[Dataset entries]
(* ===== verification/GoStrings.v ===== *)
(** Models of the parts of Go's [strings], [strconv] and [fmt] packages that
    the program uses.  A Go [string] and a [[]byte] are both byte sequences and
    are both a [string] here, one [ascii] per byte. *)
From S2P Require Import Prelude.


Open Scope Z_scope.
#[global] Arguments String.append !_ _ / : simpl nomatch.

(** ** Bytes *)
Definition byte_val (c : ascii) : Z := Z.of_N (N_of_ascii c).
Definition byte_of (z : Z) : ascii := ascii_of_N (Z.to_N z).
Definition slen (s : string) : Z := Z.of_nat (String.length s).

Lemma byte_val_range c : 0 <= byte_val c < 256.
Proof. unfold byte_val. pose proof (N_ascii_bounded c). lia. Qed.

Lemma byte_val_of z : 0 <= z < 256 -> byte_val (byte_of z) = z.
Proof. intros. unfold byte_val, byte_of. rewrite N_ascii_embedding; lia. Qed.

Lemma byte_of_val c : byte_of (byte_val c) = c.
Proof. unfold byte_val, byte_of. by rewrite N2Z.id, ascii_N_embedding. Qed.

#[export] Instance byte_val_inj : Inj (=) (=) byte_val.
Proof. intros a b H. by rewrite <- (byte_of_val a), H, byte_of_val. Qed.

(** ** Concatenation *)
Lemma string_app_assoc (a b c : string) : (a +:+ b) +:+ c = a +:+ (b +:+ c).
Proof. induction a as [|x a IH]; simpl; [done|by rewrite IH]. Qed.

Lemma string_app_nil_r (a : string) : a +:+ "" = a.
Proof. induction a as [|x a IH]; simpl; [done|by rewrite IH]. Qed.

Lemma slen_app a b : slen (a +:+ b) = slen a + slen b.
Proof.
  unfold slen. induction a as [|x a IH]; simpl; [lia|]. rewrite !Nat2Z.inj_succ. lia.
Qed.

Lemma string_length_app a b : String.length (a +:+ b) = (String.length a + String.length b)%nat.
Proof. induction a as [|c a IH]; simpl; [done|by rewrite IH]. Qed.

(** ** [strings.HasPrefix] and the rest after a prefix *)
Fixpoint strip_prefix (p s : string) : option string :=
  match p, s with
  | EmptyString, _ => Some s
  | String a p', String b s' => if Ascii.eqb a b then strip_prefix p' s' else None
  | String _ _, EmptyString => None
  end.

Definition HasPrefix (s p : string) : bool :=
  match strip_prefix p s with Some _ => true | None => false end.

Lemma strip_prefix_Some p s r : strip_prefix p s = Some r <-> s = p +:+ r.
Proof.
  revert s. induction p as [|a p IHp]; intros s; simpl.
  { split; [by intros [= ->]|by intros ->]. }
  destruct s as [|b s]; [done|].
  destruct (Ascii.eqb_spec a b) as [->|Hne].
  - rewrite IHp. split; [by intros ->|by intros [= ->]].
  - split; [done|]. intros [=]. congruence.
Qed.

Lemma HasPrefix_spec s p : HasPrefix s p = true <-> exists r, s = p +:+ r.
Proof.
  unfold HasPrefix. destruct (strip_prefix p s) as [r|] eqn:E.
  - apply strip_prefix_Some in E. naive_solver.
  - split; [done|]. intros [r Hr%strip_prefix_Some]. congruence.
Qed.

(** ** [strings.Split(s, sep)] for a one-byte separator *)
Fixpoint split_byte (sep : ascii) (s : string) : list string :=
  match s with
  | EmptyString => [""]
  | String c s' =>
      if Ascii.eqb c sep then "" :: split_byte sep s'
      else match split_byte sep s' with
           | [] => [String c ""]
           | w :: ws => String c w :: ws
           end
  end.

(** [strings.Join(l, sep)] *)
Fixpoint join (sep : string) (l : list string) : string :=
  match l with
  | [] => ""
  | [w] => w
  | w :: ws => w +:+ sep +:+ join sep ws
  end.

Fixpoint in_string (c : ascii) (s : string) : bool :=
  match s with
  | EmptyString => false
  | String d s' => Ascii.eqb d c || in_string c s'
  end.

Lemma split_byte_nonempty sep s : split_byte sep s <> [].
Proof. destruct s as [|c s]; simpl; [done|]. by repeat case_match. Qed.

Lemma join_cons sep w ws : ws <> [] -> join sep (w :: ws) = w +:+ sep +:+ join sep ws.
Proof. by destruct ws. Qed.

(** Joining what was split gives the string back, and no piece holds the
    separator: the two facts that characterise [strings.Split]. *)
Lemma join_split sep s : join (String sep "") (split_byte sep s) = s.
Proof.
  induction s as [|c s IH]; simpl; [done|].
  pose proof (split_byte_nonempty sep s) as Hne.
  destruct (Ascii.eqb_spec c sep) as [->|?].
  - rewrite join_cons by done. by rewrite IH.
  - destruct (split_byte sep s) as [|w [|w' ws]]; [done| |]; simpl in *; by rewrite <- IH.
Qed.

Lemma split_byte_pieces sep s : Forall (fun w => in_string sep w = false) (split_byte sep s).
Proof.
  induction s as [|c s IH]; simpl; [by repeat constructor|].
  destruct (Ascii.eqb_spec c sep) as [->|Hne]; [by constructor|].
  assert (Ascii.eqb c sep = false) by by apply Ascii.eqb_neq.
  destruct (split_byte sep s) as [|w ws]; [by repeat constructor; simpl; rewrite H|].
  inversion IH; subst. constructor; [|done]. simpl. by rewrite H, H2.
Qed.

Lemma split_byte_app_any sep a b :
  split_byte sep (a +:+ String sep b) = split_byte sep a ++ split_byte sep b.
Proof.
  induction a as [|c a IH]; simpl; [by rewrite Ascii.eqb_refl|].
  destruct (Ascii.eqb c sep); rewrite IH; [done|].
  pose proof (split_byte_nonempty sep a). by destruct (split_byte sep a).
Qed.

Lemma split_byte_no_sep sep s : in_string sep s = false -> split_byte sep s = [s].
Proof.
  induction s as [|c s IH]; simpl; [done|].
  destruct (Ascii.eqb c sep); simpl; [done|]. intros H. by rewrite IH.
Qed.

Lemma split_byte_app sep a b :
  in_string sep a = false ->
  split_byte sep (a +:+ String sep b) = a :: split_byte sep b.
Proof.
  induction a as [|c a IH]; simpl.
  - intros _. by rewrite Ascii.eqb_refl.
  - destruct (Ascii.eqb c sep); simpl; [done|]. intros H. by rewrite IH.
Qed.

(** ** [strconv.Itoa] and [fmt]'s [%d] *)
Definition digit (d : Z) : ascii := byte_of (48 + d).

Fixpoint digits (fuel : nat) (n : Z) (acc : string) : string :=
  match fuel with
  | O => acc
  | S fuel' =>
      if n <? 10 then String (digit n) acc
      else digits fuel' (n / 10) (String (digit (n mod 10)) acc)
  end.

(** One decimal digit needs more than three bits, so [log2 n + 1] rounds do. *)
Definition itoa_nat (n : Z) : string := digits (S (Z.to_nat (Z.log2 n))) n "".

Definition itoa (z : Z) : string :=
  if z <? 0 then String "-" (itoa_nat (- z)) else itoa_nat z.

(** ** [strconv.ParseInt(s, 10, bits)] *)
Definition digit_val (c : ascii) : option Z :=
  let v := byte_val c in
  if (48 <=? v) && (v <=? 57) then Some (v - 48) else None.

Inductive num_err := ErrSyntax | ErrRange.

(** The loop of [strconv.ParseUint]: [maxVal] is [1<<bitSize - 1].  The tests
    for [n*base] and [n1 < n*base || n1 > maxVal] are the one test
    [n*10 + d > maxVal] over unbounded integers. *)
Fixpoint parse_uint_loop (maxVal n : Z) (s : string) : Z + num_err :=
  match s with
  | EmptyString => inl n
  | String c s' =>
      match digit_val c with
      | None => inr ErrSyntax
      | Some d =>
          let n1 := n * 10 + d in
          if maxVal <? n1 then inr ErrRange else parse_uint_loop maxVal n1 s'
      end
  end.

Definition ParseUint (s : string) (bitSize : Z) : Z + num_err :=
  match s with
  | EmptyString => inr ErrSyntax
  | _ => parse_uint_loop (2 ^ bitSize - 1) 0 s
  end.

Definition ParseInt_aux (s : string) (bitSize : Z) : Z + num_err :=
  let '(neg, body) :=
    match s with
    | String c s' =>
        if Ascii.eqb c "+" then (false, s')
        else if Ascii.eqb c "-" then (true, s') else (false, s)
    | EmptyString => (false, s)
    end in
  match ParseUint body bitSize with
  | inr e => inr e
  | inl un =>
      let cutoff := 2 ^ (bitSize - 1) in
      if negb neg && (cutoff <=? un) then inr ErrRange
      else if neg && (cutoff <? un) then inr ErrRange
      else inl (if neg then - un else un)
  end.

(** The value returned next to an error is not used by the program; it is [0]. *)
Definition ParseInt (s : string) (bitSize : Z) : gores Z :=
  match ParseInt_aux s bitSize with
  | inl v => (v, None)
  | inr ErrSyntax => (0, Some (ENum "ParseInt" s false))
  | inr ErrRange => (0, Some (ENum "ParseInt" s true))
  end.

Lemma digit_val_digit d : 0 <= d < 10 -> digit_val (digit d) = Some d.
Proof.
  intros Hd. unfold digit_val, digit. rewrite byte_val_of by lia.
  replace ((48 <=? 48 + d) && (48 + d <=? 57)) with true by lia.
  f_equal. lia.
Qed.

Lemma digit_val_range c d : digit_val c = Some d -> 0 <= d < 10.
Proof. unfold digit_val. case_match eqn:E; [|done]. intros [= <-]. lia. Qed.

(** Reading the digits back from the left: after the digits of [n] the
    accumulator is [n]. *)
Lemma parse_digits maxVal fuel n s :
  0 <= n <= maxVal -> n < 10 ^ Z.of_nat fuel ->
  parse_uint_loop maxVal 0 (digits fuel n s) = parse_uint_loop maxVal n s.
Proof.
  revert n s. induction fuel as [|fuel IH]; intros n s Hn Hf.
  { simpl in *. assert (n = 0) as -> by lia. done. }
  cbn [digits]. destruct (Z.ltb_spec n 10).
  - cbn [parse_uint_loop]. rewrite digit_val_digit by lia.
    cbn zeta. rewrite Z.add_0_l. by replace (maxVal <? n) with false by lia.
  - assert (10 ^ Z.of_nat (S fuel) = 10 * 10 ^ Z.of_nat fuel) as Hp.
    { rewrite Nat2Z.inj_succ, Z.pow_succ_r by lia. done. }
    pose proof (Z.div_mod n 10). pose proof (Z.mod_pos_bound n 10).
    assert (n / 10 < 10 ^ Z.of_nat fuel) by (apply Z.div_lt_upper_bound; lia).
    rewrite IH by lia.
    cbn [parse_uint_loop]. rewrite digit_val_digit by lia. cbn zeta.
    replace (n / 10 * 10 + n mod 10) with n by lia.
    by replace (maxVal <? n) with false by lia.
Qed.

Lemma itoa_fuel n : 0 <= n -> n < 10 ^ Z.of_nat (S (Z.to_nat (Z.log2 n))).
Proof.
  intros Hn. rewrite Nat2Z.inj_succ, Z2Nat.id by apply Z.log2_nonneg.
  destruct (decide (n = 0)) as [->|]; [done|].
  pose proof (Z.log2_spec n ltac:(lia)) as [_ H].
  eapply Z.lt_le_trans; [exact H|].
  apply Z.pow_le_mono_l. pose proof (Z.log2_nonneg n). lia.
Qed.

Lemma digits_shape fuel n s :
  0 <= n -> exists d r, 0 <= d < 10 /\ digits (S fuel) n s = String (digit d) r.
Proof.
  revert n s. induction fuel as [|fuel IH]; intros n s Hn.
  - cbn [digits]. destruct (Z.ltb_spec n 10).
    + eauto with lia.
    + exists (n mod 10), s. split; [apply Z.mod_pos_bound; lia|done].
  - cbn [digits]. destruct (Z.ltb_spec n 10); [eauto with lia|].
    apply IH, Z.div_pos; lia.
Qed.

Lemma itoa_nat_shape n :
  0 <= n -> exists d r, 0 <= d < 10 /\ itoa_nat n = String (digit d) r.
Proof. apply digits_shape. Qed.

Lemma digit_not_sign d :
  0 <= d < 10 -> Ascii.eqb (digit d) "+" = false /\ Ascii.eqb (digit d) "-" = false.
Proof.
  intros Hd. split; apply Ascii.eqb_neq; intros H; apply (f_equal byte_val) in H;
    unfold digit in H; rewrite byte_val_of in H by lia;
    [change (byte_val "+") with 43 in H|change (byte_val "-") with 45 in H]; lia.
Qed.

Lemma ParseUint_itoa_nat n bits :
  0 <= n < 2 ^ bits -> ParseUint (itoa_nat n) bits = inl n.
Proof.
  intros Hn. destruct (itoa_nat_shape n) as (d & r & _ & Heq); [lia|].
  unfold ParseUint. rewrite Heq, <- Heq. unfold itoa_nat.
  rewrite parse_digits; [done|lia|]. apply itoa_fuel. lia.
Qed.

(** Round trip of the decimal printer and parser at a given width. *)
Lemma ParseInt_itoa z bits :
  0 < bits -> - 2 ^ (bits - 1) <= z < 2 ^ (bits - 1) ->
  ParseInt (itoa z) bits = (z, None).
Proof.
  intros Hb Hz. assert (2 ^ bits = 2 * 2 ^ (bits - 1)) as Hp.
  { replace bits with (Z.succ (bits - 1)) at 1 by lia. by rewrite Z.pow_succ_r by lia. }
  unfold ParseInt, ParseInt_aux, itoa.
  destruct (Z.ltb_spec z 0).
  - simpl. rewrite ParseUint_itoa_nat by lia. simpl.
    replace (2 ^ (bits - 1) <? - z) with false by lia. f_equal. lia.
  - destruct (itoa_nat_shape z) as (d & r & Hd & Heq); [lia|].
    destruct (digit_not_sign d Hd) as [H1 H2].
    rewrite Heq, H1, H2, <- Heq, ParseUint_itoa_nat by lia.
    cbn [negb andb]. by replace (2 ^ (bits - 1) <=? z) with false by lia.
Qed.

(** A number one bit too wide is a range error. *)
Lemma ParseInt_too_wide z bits :
  0 < bits -> 2 ^ (bits - 1) <= z < 2 ^ bits ->
  ParseInt (itoa z) bits = (0, Some (ENum "ParseInt" (itoa z) true)).
Proof.
  intros Hb Hz. assert (0 < 2 ^ (bits - 1)) by (apply Z.pow_pos_nonneg; lia).
  assert (ParseInt_aux (itoa z) bits = inr ErrRange) as Haux; [|unfold ParseInt; by rewrite Haux].
  unfold ParseInt_aux, itoa. destruct (Z.ltb_spec z 0); [lia|].
  destruct (itoa_nat_shape z) as (d & r & Hd & Heq); [lia|]. destruct (digit_not_sign d Hd) as [H1 H2].
  rewrite Heq, H1, H2, <- Heq, ParseUint_itoa_nat by lia. cbn [negb andb].
  by replace (2 ^ (bits - 1) <=? z) with true by lia.
Qed.

#[export] Instance itoa_inj : Inj (=) (=) itoa.
Proof.
  intros a b Hab.
  set (w := Z.max (Z.log2_up (Z.abs a + 1)) (Z.log2_up (Z.abs b + 1)) + 1).
  assert (forall x, Z.log2_up (Z.abs x + 1) <= w - 1 -> - 2 ^ (w - 1) <= x < 2 ^ (w - 1)) as Hw.
  { intros x Hx. assert (Z.abs x < 2 ^ (w - 1)); [|lia].
    pose proof (Z.log2_log2_up_spec (Z.abs x + 1) ltac:(lia)) as [_ H].
    pose proof (Z.pow_le_mono_r 2 _ _ ltac:(lia) Hx). lia. }
  pose proof (Z.log2_up_nonneg (Z.abs a + 1)).
  pose proof (ParseInt_itoa a w ltac:(lia) (Hw a ltac:(lia))) as Ha.
  pose proof (ParseInt_itoa b w ltac:(lia) (Hw b ltac:(lia))) as Hb.
  rewrite Hab in Ha. congruence.
Qed.

(** Every accepted input is in the range of the requested width. *)
Lemma parse_uint_loop_range maxVal n s v :
  0 <= n <= maxVal -> parse_uint_loop maxVal n s = inl v -> 0 <= v <= maxVal.
Proof.
  revert n. induction s as [|c s IH]; intros n Hn; simpl; [naive_solver|].
  destruct (digit_val c) as [d|] eqn:Hd; [|done].
  apply digit_val_range in Hd.
  destruct (Z.ltb_spec maxVal (n * 10 + d)); [done|]. apply IH. lia.
Qed.

Lemma ParseInt_range s bits v :
  0 < bits -> ParseInt s bits = (v, None) -> - 2 ^ (bits - 1) <= v < 2 ^ (bits - 1).
Proof.
  intros Hb. unfold ParseInt, ParseInt_aux.
  destruct (match s with EmptyString => _ | String c s' => _ end) as [neg body].
  destruct (ParseUint body bits) as [un|[]] eqn:Hu; [|done..].
  assert (0 <= un).
  { unfold ParseUint in Hu. destruct body; [done|].
    apply parse_uint_loop_range in Hu; [lia|]. pose proof (Z.pow_pos_nonneg 2 bits). lia. }
  destruct neg; simpl.
  - destruct (Z.ltb_spec (2 ^ (bits - 1)) un); [done|]. intros [= <-].
    pose proof (Z.pow_pos_nonneg 2 (bits - 1)). lia.
  - destruct (Z.leb_spec (2 ^ (bits - 1)) un); [done|]. intros [= <-].
    pose proof (Z.pow_pos_nonneg 2 (bits - 1)). lia.
Qed.

(** ** [strings.Replace(s, old, new, 1)] *)
Fixpoint replace_first (s old new : string) : string :=
  match strip_prefix old s with
  | Some r => new +:+ r
  | None =>
      match s with
      | EmptyString => EmptyString
      | String c s' => String c (replace_first s' old new)
      end
  end.
Definition is_high (u : Z) : bool := (55296 <=? u) && (u <? 56320).
Definition is_low (u : Z) : bool := (56320 <=? u) && (u <? 57344).
Definition rune_str (u : Z) : string :=
  if is_high u || is_low u then replacement else utf8_encode u.

(** Escapes expanded: a surrogate pair makes one rune, a lone surrogate U+FFFD. *)
Fixpoint expand (l : list sitem) : string :=
  match l with
  | [] => ""
  | IRaw c :: l' => String c (expand l')
  | IU u :: l' =>
      match l' with
      | IU w :: l'' =>
          if is_high u && is_low w
          then utf8_encode ((u - 55296) * 1024 + (w - 56320) + 65536) +:+ expand l''
          else rune_str u +:+ expand l'
      | _ => rune_str u +:+ expand l'
      end
  end.

(** [unquote]: raw invalid bytes become U+FFFD.  An expanded escape is a whole
    rune, so replacing after the expansion is the same as on the way. *)
Definition scan_str (s : string) : option (string * string) :=
  '(items, r) ← scan_string s; Some (sanitize (expand items), r).

(** Number literals: [-? (0 | [1-9][0-9]* ) ( . [0-9]+ )? ( [eE] [+-]? [0-9]+ )?],
    each part as long as possible. *)
Definition is_digit (c : ascii) : bool := in_range 48 57 c.

Fixpoint take_digits (s : string) : string * string :=
  match s with
  | String c s' => if is_digit c then let '(d, r) := take_digits s' in (String c d, r) else ("", s)
  | EmptyString => ("", "")
  end.

Definition num_int (s : string) : option (string * string) :=
  match s with
  | String c s' =>
      if Ascii.eqb c "0" then Some ("0", s')
      else if is_digit c then Some (take_digits s) else None
  | EmptyString => None
  end.

Definition num_frac (s : string) : option (string * string) :=
  match s with
  | String c s' =>
      if Ascii.eqb c "." then
        match take_digits s' with
        | (EmptyString, _) => None
        | (d, r) => Some (String c d, r)
        end
      else Some ("", s)
  | EmptyString => Some ("", "")
  end.

Definition num_exp (s : string) : option (string * string) :=
  match s with
  | String c s' =>
      if Ascii.eqb c "e" || Ascii.eqb c "E" then
        let '(sign, s2) :=
          match s' with
          | String g s2 => if Ascii.eqb g "+" || Ascii.eqb g "-" then (String g "", s2) else ("", s')
          | EmptyString => ("", s')
          end in
        match take_digits s2 with
        | (EmptyString, _) => None
        | (d, r) => Some (String c (sign +:+ d), r)
        end
      else Some ("", s)
  | EmptyString => Some ("", "")
  end.

Definition scan_number (s : string) : option (string * string) :=
  let '(sign, s1) :=
    match s with
    | String c s' => if Ascii.eqb c "-" then (String c "", s') else ("", s)
    | EmptyString => ("", s)
    end in
  '(i, s2) ← num_int s1;
  '(f, s3) ← num_frac s2;
  '(e, s4) ← num_exp s3;
  Some (sign +:+ i +:+ f +:+ e, s4).

(** [maxNestingDepth] of the scanner. *)
Definition max_depth : Z := 10000.

(** The value at the head of the input and the rest.  One unit of fuel is used
    per byte at least; [json_value] gives more than the input is long. *)
Fixpoint pvalue (fuel : nat) (depth : Z) (s : string) : option (json * string) :=
  match fuel with
  | O => None
  | S f =>
      match skip_ws s with
      | EmptyString => None
      | String c s1 =>
          if Ascii.eqb c "{" then
            if max_depth <=? depth then None
            else match skip_ws s1 with
                 | String d s2 =>
                     if Ascii.eqb d "}" then Some (JObj [], s2)
                     else '(kvs, r) ← pmembers f (depth + 1) s1; Some (JObj kvs, r)
                 | EmptyString => None
                 end
          else if Ascii.eqb c "[" then
            if max_depth <=? depth then None
            else match skip_ws s1 with
                 | String d s2 =>
                     if Ascii.eqb d "]" then Some (JArr [], s2)
                     else '(l, r) ← pelems f (depth + 1) s1; Some (JArr l, r)
                 | EmptyString => None
                 end
          else if Ascii.eqb c quote_c then '(v, r) ← scan_str s1; Some (JStr v, r)
          else if Ascii.eqb c "t" then r ← strip_prefix "rue" s1; Some (JBool true, r)
          else if Ascii.eqb c "f" then r ← strip_prefix "alse" s1; Some (JBool false, r)
          else if Ascii.eqb c "n" then r ← strip_prefix "ull" s1; Some (JNull, r)
          else '(lit, r) ← scan_number (String c s1); Some (JNum lit, r)
      end
  end
with pmembers (fuel : nat) (depth : Z) (s : string) : option (list (string * json) * string) :=
  match fuel with
  | O => None
  | S f =>
      match skip_ws s with
      | EmptyString => None
      | String q s1 =>
          if Ascii.eqb q quote_c then
            '(k, s2) ← scan_str s1;
            match skip_ws s2 with
            | EmptyString => None
            | String c s3 =>
                if Ascii.eqb c ":" then
                  '(v, s4) ← pvalue f depth s3;
                  match skip_ws s4 with
                  | EmptyString => None
                  | String d s5 =>
                      if Ascii.eqb d "}" then Some ([(k, v)], s5)
                      else if Ascii.eqb d "," then
                        '(kvs, r) ← pmembers f depth s5; Some ((k, v) :: kvs, r)
                      else None
                  end
                else None
            end
          else None
      end
  end
with pelems (fuel : nat) (depth : Z) (s : string) : option (list json * string) :=
  match fuel with
  | O => None
  | S f =>
      '(v, s1) ← pvalue f depth s;
      match skip_ws s1 with
      | EmptyString => None
      | String d s2 =>
          if Ascii.eqb d "]" then Some ([v], s2)
          else if Ascii.eqb d "," then '(l, r) ← pelems f depth s2; Some (v :: l, r)
          else None
      end
  end.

● **What to do**:
The expected answer is each line of the records above that includes the string "slen".

● **Answer area**:
Definition slen (s : string) : Z := Z.of_nat (String.length s).
Lemma slen_app a b : slen (a +:+ b) = slen a + slen b.
  unfold slen. induction a as [|x a IH]; simpl; [lia|]. rewrite !Nat2Z.inj_succ. lia.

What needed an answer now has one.